BATTLE OF THE SEXES. The Match for Dignity

“Battle of the Sexes” sometimes dangerously approaches didacticism, but for the most part, it presents the fight against unacceptable standards very thoughtfully.

Mikołaj Lewalski

3 March 2024

Fact: women are weaker and slower than men. Women handle stressful situations worse. Women should remember that their place is at home – in the bedroom or kitchen. It is men who are tasked with providing for the family. Men provide a more exciting spectacle. Men deserve higher salaries and rewards. Men are better athletes. A woman cannot be a worthy opponent for a man.

United States, early 1970s. Such opinions and similar ones are shared by the majority. Patronizing and disdainful remarks from well-off white men sipping expensive whisky in lavish offices dictate the worldview to the entire society. The superiority of men over women in practically every aspect of life seems unquestionable and objective. Mocking remarks towards women dedicating their lives to sports don’t surprise anyone, and overt displays of disrespect towards the “weaker sex” are met with applause. In such a sea of ignorance, it’s easy to simply lower your head and follow the rest. However, Billie Jean King was not one to accept such a massive social inequality. Jonathan Dayton and Valerie Faris’s film shows us the turning point in tennis history and how the young champion decided to change the status quo.
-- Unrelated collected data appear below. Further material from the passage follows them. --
(* ===== verification/RefEngine.v ===== *)
(** * The example contestant engine: [src/examples/reference-engine/main.go]

    A self-contained limit order book behind HTTP handlers. Its types repeat
    those of the protocol and of the matching book field by field, so the
    model shares them with [Protocol] and [Book]; its operations are
    translated on their own. *)
From S2P Require Import Prelude Protocol Float64 Text IO Book.
Local Open Scope Z_scope.

Module RefEngine.

(** ** The book *)

Definition newBook : Store := New.

Definition bad_order (o : Order) : bool :=
  (o_qty o <=? 0)
  || (negb (String.eqb (o_side o) "buy") && negb (String.eqb (o_side o) "sell"))
  || (negb (String.eqb (o_type o) "limit") && negb (String.eqb (o_type o) "market"))
  || (String.eqb (o_type o) "limit" && (o_price o <=? 0)).

(** The [break]s of the outer loop. *)
Definition stop_at (o : Order) (price : Z) : bool :=
  String.eqb (o_type o) "limit"
  && ((String.eqb (o_side o) "buy" && (o_price o <? price))
      || (String.eqb (o_side o) "sell" && (price <? o_price o))).

(** One turn of the inner loop. *)
Definition trade_step (best : ptr) (st : Z * Ack) : M Store ((Z * Ack) + (Z * Ack)) :=
  let '(remaining, a) := st in
  lv ← load_level best;
  if (0 <? remaining) && negb (bool_decide (lv_queue lv = [])) then
    maker ← index (lv_queue lv) 0;
    m ← load_resting maker;
    let q := Z.min remaining (r_qty m) in
    let a := add_fill a (mkFill (r_price m) q (r_id m)) in
    let remaining := Int64.sub remaining q in
    store_resting maker (set_qty m (Int64.sub (r_qty m) q));;
    m ← load_resting maker;
    if r_qty m =? 0 then
      lv ← load_level best;
      queue ← slice_from (lv_queue lv) 1;
      store_level best (set_queue lv queue);;
      byID_delete (r_id m);;
      mret (inl (remaining, a))
    else mret (inl (remaining, a))
  else mret (inr (remaining, a)).

(** One turn of the outer loop. *)
Definition sweep_step (o : Order) (opp : side_field) (st : Z * Ack)
    : M Store ((Z * Ack) + (Z * Ack)) :=
  let '(remaining, a) := st in
  ps ← get_field opp;
  if (0 <? remaining) && negb (bool_decide (ps = [])) then
    best ← index ps 0;
    lv ← load_level best;
    if stop_at o (lv_price lv) then mret (inr (remaining, a))
    else
      '(remaining, a) ← loop (2 + length (lv_queue lv)) (trade_step best) (remaining, a);
      lv ← load_level best;
      if bool_decide (lv_queue lv = []) then
        ps ← get_field opp;
        ps ← slice_from ps 1;
        put_field opp ps;;
        mret (inl (remaining, a))
      else mret (inl (remaining, a))
  else mret (inr (remaining, a)).

Definition sweep_loop (o : Order) (opp : side_field) (st : Z * Ack) : M Store (Z * Ack) :=
  ps ← get_field opp;
  loop (2 + length ps) (sweep_step o opp) st.

(** The scan of [rest]. *)
Definition place_step (f : side_field) (r : resting) (i : nat) : M Store (nat + (ptr + nat)) :=
  ps ← get_field f;
  if decide (i < length ps)%nat then
    p ← index ps i;
    lv ← load_level p;
    if lv_price lv =? r_price r then mret (inr (inl p))
    else if String.eqb (r_side r) "buy" && (lv_price lv <? r_price r) then mret (inr (inr i))
    else if String.eqb (r_side r) "sell" && (r_price r <? lv_price lv) then mret (inr (inr i))
    else mret (inl (S i))
  else mret (inr (inr i)).

Definition rest (rp : ptr) : M Store () :=
  r ← load_resting rp;
  byID_insert (r_id r) rp;;
  let sd := if String.eqb (r_side r) "buy" then Bids else Asks in
  ps ← get_field sd;
  found ← loop (1 + length ps) (place_step sd r) 0%nat;
  match found with
  | inl p =>
      lv ← load_level p;
      store_level p (set_queue lv (lv_queue lv ++ [rp]))
  | inr i =>
      lp ← alloc_level (mkLevel (r_price r) [rp]);
      ps ← get_field sd;
      put_field sd (ps ++ [nil_ptr]);;
      ps ← get_field sd;
      ps ← shift_right ps i;
      put_field sd (<[i := lp]> ps)
  end.

(** [b.seq++], and the sequence number. *)
Definition tick : M Store Z :=
  modify (with_book (fun b => mkBook (bids b) (asks b) (byID b) (Int64.add (seq b) 1)));;
  b ← get_book; mret (seq b).

(** [ts] is the reading of the clock. *)
Definition submit (ts : Z) (o : Order) : M Store Ack :=
  n ← tick;
  let a := mkAck (o_id o) n "" [] ts in
  if bad_order o then mret (set_status a "rejected")
  else
    b ← get_book;
    if bool_decide (is_Some (byID b !! o_id o)) then mret (set_status a "rejected")
    else
      let opp := if String.eqb (o_side o) "sell" then Bids else Asks in
      '(remaining, a) ← sweep_loop o opp (o_qty o, a);
      if remaining =? 0 then mret (set_status a "filled")
      else if String.eqb (o_type o) "market" then
        if remaining <? o_qty o then mret (set_status a "partial") else mret (set_status a "canceled")
      else
        rp ← alloc_resting (mkResting (o_id o) (o_side o) (o_price o) remaining);
        rest rp;;
        if remaining <? o_qty o then mret (set_status a "partial") else mret (set_status a "resting").

Fixpoint drop_order (id : string) (lp : ptr) (queue : list ptr) (qi : nat) : M Store () :=
  match queue with
  | [] => mret ()
  | q :: queue' =>
      r ← load_resting q;
      if String.eqb (r_id r) id then
        lv ← load_level lp;
        front ← slice_to (lv_queue lv) qi;
        back ← slice_from (lv_queue lv) (qi + 1);
        store_level lp (set_queue lv (front ++ back))
      else drop_order id lp queue' (S qi)
  end.

Fixpoint drop_from (id : string) (price : Z) (sd : side_field) (ps : list ptr) (li : nat)
    : M Store () :=
  match ps with
  | [] => mret ()
  | lp :: ps' =>
      lv ← load_level lp;
      if negb (lv_price lv =? price) then drop_from id price sd ps' (S li)
      else
        drop_order id lp (lv_queue lv) 0;;
        lv ← load_level lp;
        if bool_decide (lv_queue lv = []) then
          cur ← get_field sd;
          front ← slice_to cur li;
          back ← slice_from cur (li + 1);
          put_field sd (front ++ back)
        else mret ()
  end.

Definition cancel (ts : Z) (id : string) : M Store Ack :=
  n ← tick;
  let a := mkAck id n "" [] ts in
  b ← get_book;
  match byID b !! id with
  | None => mret (set_status a "unknown")
  | Some rp =>
      byID_delete id;;
      r ← load_resting rp;
      let sd := if String.eqb (r_side r) "buy" then Bids else Asks in
      ps ← get_field sd;
      drop_from id (r_price r) sd ps 0;;
      mret (set_status a "canceled")
  end.

(** The quantity of a queue. *)
Fixpoint queue_qty (queue : list ptr) (q : Z) : M Store Z :=
  match queue with
  | [] => mret q
  | p :: queue' => r ← load_resting p; queue_qty queue' (Int64.add q (r_qty r))
  end.

(** The entry of one side in [top]: its price and quantity, or [nil]. *)
Definition top_side (f : side_field) : M Store (option (Z * Z)) :=
  ps ← get_field f;
  if bool_decide (ps = []) then mret None
  else
    p ← index ps 0;
    lv ← load_level p;
    q ← queue_qty (lv_queue lv) 0;
    mret (Some (lv_price lv, q)).

Definition top : M Store (option (Z * Z) * option (Z * Z)) :=
  bid ← top_side Bids;
  ask ← top_side Asks;
  mret (bid, ask).

(** ** The server *)

(** What the handlers share: the book, and the chaos generator with its state. *)
Record Server (G : Type) := mkServer { sv_book : Store; sv_rng : G; sv_clock : Z }.
Arguments mkServer {G} _ _ _.
Arguments sv_book {G} _.
Arguments sv_rng {G} _.
Arguments sv_clock {G} _.

Section server.
(** [chaosRng.Float64()] on the generator's state, the passing of time, and
    the environment variables [DELAY_MS] and [CHAOS]. *)
Context {G : Type} (rand_float : G -> F64.t * G) (tick_clock : Z -> Z) (delayMs : Z) (chaos : bool).

Definition on_book {A} (m : Z -> M Store A) : M (Server G) A := fun s =>
  match m (sv_clock s) (sv_book s) with
  | Ok (a, st) => Ok (a, mkServer st (sv_rng s) (tick_clock (sv_clock s)))
  | Panic => Panic
  | OutOfFuel => OutOfFuel
  end.

Definition rand : M (Server G) F64.t := fun s =>
  let '(x, g) := rand_float (sv_rng s) in Ok (x, mkServer (sv_book s) g (sv_clock s)).

Definition bump_price (fs : list Fill) : list Fill :=
  match fs with
  | [] => []
  | f :: fs' => mkFill (Int64.add (f_price f) 3) (f_qty f) (f_maker f) :: fs'
  end.

Definition mangle (a : Ack) : M (Server G) Ack :=
  if negb chaos then mret a
  else
    a ← (if bool_decide (a_fills a = []) then mret a
         else x ← rand;
              mret (if F64.ltb x (F64.dec 5 2)
                    then mkAck (a_order a) (a_seq a) (a_status a) (bump_price (a_fills a)) (a_ts a)
                    else a));
    x ← rand;
    mret (if F64.ltb x (F64.dec 2 2)
          then mkAck (a_order a) (Int64.sub (a_seq a) 5) (a_status a) (a_fills a) (a_ts a)
          else a).

(** [time.Sleep]: at once for a duration that is not positive. *)
Definition sleep (ns : Z) : M (Server G) () :=
  modify (fun s => mkServer (sv_book s) (sv_rng s) (sv_clock s + Z.max 0 ns)).

Definition reply_ack (a : Ack) : M (Server G) http_reply :=
  (if 0 <? delayMs then sleep (Int64.mul delayMs 1000000) else mret ());;
  a ← mangle a;
  mret (HttpResp 200 (inl a)).

(** [POST /orders]: the order its body decodes to, or the decoding error. *)
Definition post_orders (body : Order + string) : M (Server G) http_reply :=
  match body with
  | inr err => mret (HttpResp 400 (inr err))
  | inl o => a ← on_book (fun ts => submit ts o); reply_ack a
  end.

(** [DELETE /orders/{id}] *)
Definition delete_order (path_id : string) : M (Server G) http_reply :=
  a ← on_book (fun ts => cancel ts (trimSpace path_id)); reply_ack a.

(** [GET /health] *)
Definition get_health : M (Server G) Z := mret 200.

(** [GET /book] *)
Definition get_book_top : M (Server G) (option (Z * Z) * option (Z * Z)) := on_book (fun _ => top).
End server.
End RefEngine.

(** ** The server as an environment

    What a client sees of it: the requests the mux routes to a handler, for
    ids that a URL spells as they are; a panic drops the connection. *)

Section serve.
Context {G : Type} (rand_float : G -> F64.t * G) (tick_clock : Z -> Z) (delayMs : Z) (chaos : bool).
Context (target : string).

Definition respond (m : M (RefEngine.Server G) http_reply) (s : RefEngine.Server G)
    : http_reply * RefEngine.Server G :=
  match m s with
  | Ok (r, s') => (r, s')
  | _ => (HttpErr "EOF", s)
  end.

Definition serve : Env (RefEngine.Server G) := fun c s =>
  match c return reply c * RefEngine.Server G with
  | PostOrder url o =>
      if String.eqb url (target +:+ "/orders")
      then respond (RefEngine.post_orders rand_float tick_clock delayMs chaos (inl o)) s
      else (HttpResp 404 (inr "not found"), s)
  | DeleteOrder url =>
      match strip_prefix (target +:+ "/orders/") url with
      | Some id => respond (RefEngine.delete_order rand_float tick_clock delayMs chaos id) s
      | None => (HttpResp 404 (inr "not found"), s)
      end
  | HttpGet url => (if String.eqb url (target +:+ "/health") then Some 200 else Some 404, s)
  | c => (default_reply c, s)
  end%string.
End serve.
The match between Billie Jean King and Bobby Riggs took place on September 20, 1973. It was an incredibly spectacular event – over 30,000 spectators attended, and the television broadcast was watched by 90 million viewers worldwide. Emotions were at their peak, and the outcome of the match was to have significant and symbolic significance. However, all of this takes place in the final act of the film, and the preceding one and a half hours aim to allow us to understand the characters of both players and the entire socio-historical context, which is an integral part of this story.

King simply uses her growing position to speak out on the issue of gender equality in sports, while Riggs tries to spice up the life of a retired world champion. Bobby’s idea for the match, referred to as the Battle of the Sexes, is the result of a gambling addiction and an attempt to restore his faded glory. Unfortunately, the film treats the tennis player rather superficially and doesn’t devote much time to presenting his inner self, focusing instead on the media circus he creates. Fortunately, the reliable Steve Carell effectively gives his character more depth than is contained in the script, without losing any of his unique comedic touch.

From the very beginning, however, the film focuses on Billie and her inner turmoil. Emma Stone convincingly portrays the talented and brave champion, who is also a shy and lost person. Her lack of confidence off the court is largely due to repressing her homosexuality, which she comes to understand with the help of a woman who falls in love with her. The romance between the characters sometimes dominates the rest of the story and unfortunately tends to get bogged down in clichés and predictability. Although undoubtedly an important theme for the protagonist, it should not be realized at the expense of the film’s main theme. However, it certainly allows the husband of Billie to shine in an interesting way, as he is an invaluable support to her regardless of what happens. He is a man who understands his wife’s priorities and fully accepts them, knowing when to step in and when to step back. Thanks to him, the film maintains at least one positive portrayal of a heterosexual man, without insulting the viewer’s intelligence with a black-and-white division into good and evil.

In terms of presenting the overall message, the tone of criticism of chauvinism, and the promotion of the idea of ​​equality, “Battle of the Sexes” sometimes dangerously approaches didacticism, but for the most part, it presents the fight against unacceptable standards very thoughtfully. Relying on excellent acting and understated directorial humor, the directing duo, known more widely for “Little Miss Sunshine,” once again effectively articulates important ideas. And although this time there was a slight lack of better judgment, the ability to portray true emotions, great music selection, and thoughtful camera work make their latest work not only a morality tale but also a good film.